- [Work instructions] From the first line of the data below through the line holding "the inverse of", write out each line exactly as it stands.

── Extracted information ──

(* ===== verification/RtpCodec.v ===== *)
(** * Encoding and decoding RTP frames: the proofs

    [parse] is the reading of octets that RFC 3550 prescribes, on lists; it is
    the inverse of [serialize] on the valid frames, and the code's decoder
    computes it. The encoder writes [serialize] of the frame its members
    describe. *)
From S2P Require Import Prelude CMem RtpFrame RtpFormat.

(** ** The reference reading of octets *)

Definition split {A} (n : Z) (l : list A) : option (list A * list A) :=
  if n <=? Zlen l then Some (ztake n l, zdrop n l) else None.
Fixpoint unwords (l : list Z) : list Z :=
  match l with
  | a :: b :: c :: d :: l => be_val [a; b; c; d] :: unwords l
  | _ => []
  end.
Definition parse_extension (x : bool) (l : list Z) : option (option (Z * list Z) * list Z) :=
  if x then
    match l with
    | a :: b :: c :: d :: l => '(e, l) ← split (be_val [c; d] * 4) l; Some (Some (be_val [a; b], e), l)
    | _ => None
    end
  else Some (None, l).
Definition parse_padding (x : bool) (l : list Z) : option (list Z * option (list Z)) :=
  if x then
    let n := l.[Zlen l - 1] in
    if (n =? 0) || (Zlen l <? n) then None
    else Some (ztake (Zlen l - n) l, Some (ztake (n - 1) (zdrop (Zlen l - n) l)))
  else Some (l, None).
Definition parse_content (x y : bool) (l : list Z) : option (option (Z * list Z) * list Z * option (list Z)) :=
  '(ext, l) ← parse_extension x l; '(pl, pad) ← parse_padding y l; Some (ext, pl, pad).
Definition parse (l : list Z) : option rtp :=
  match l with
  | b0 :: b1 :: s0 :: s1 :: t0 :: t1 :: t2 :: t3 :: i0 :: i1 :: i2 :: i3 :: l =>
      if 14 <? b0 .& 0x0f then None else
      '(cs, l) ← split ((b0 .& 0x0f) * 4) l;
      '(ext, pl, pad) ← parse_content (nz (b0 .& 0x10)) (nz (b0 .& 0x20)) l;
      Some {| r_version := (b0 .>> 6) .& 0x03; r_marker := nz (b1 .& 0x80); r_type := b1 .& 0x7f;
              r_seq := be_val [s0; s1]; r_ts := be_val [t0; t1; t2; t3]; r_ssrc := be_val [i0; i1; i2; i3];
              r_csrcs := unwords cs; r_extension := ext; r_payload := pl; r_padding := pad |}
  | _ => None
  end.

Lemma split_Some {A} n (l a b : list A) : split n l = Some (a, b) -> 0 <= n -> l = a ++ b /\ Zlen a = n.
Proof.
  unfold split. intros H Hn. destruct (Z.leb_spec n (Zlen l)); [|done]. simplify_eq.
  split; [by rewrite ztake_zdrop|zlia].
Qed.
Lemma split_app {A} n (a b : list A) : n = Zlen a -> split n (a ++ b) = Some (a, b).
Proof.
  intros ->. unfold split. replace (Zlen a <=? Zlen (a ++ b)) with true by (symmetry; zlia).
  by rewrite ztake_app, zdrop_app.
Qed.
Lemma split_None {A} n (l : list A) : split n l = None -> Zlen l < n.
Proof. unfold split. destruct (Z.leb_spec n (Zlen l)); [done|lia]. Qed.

───

- [Output for this task]
(* ===== verification/RtpCodec.v ===== *)
(** * Encoding and decoding RTP frames: the proofs

    [parse] is the reading of octets that RFC 3550 prescribes, on lists; it is
    the inverse of [serialize] on the valid frames, and the code's decoder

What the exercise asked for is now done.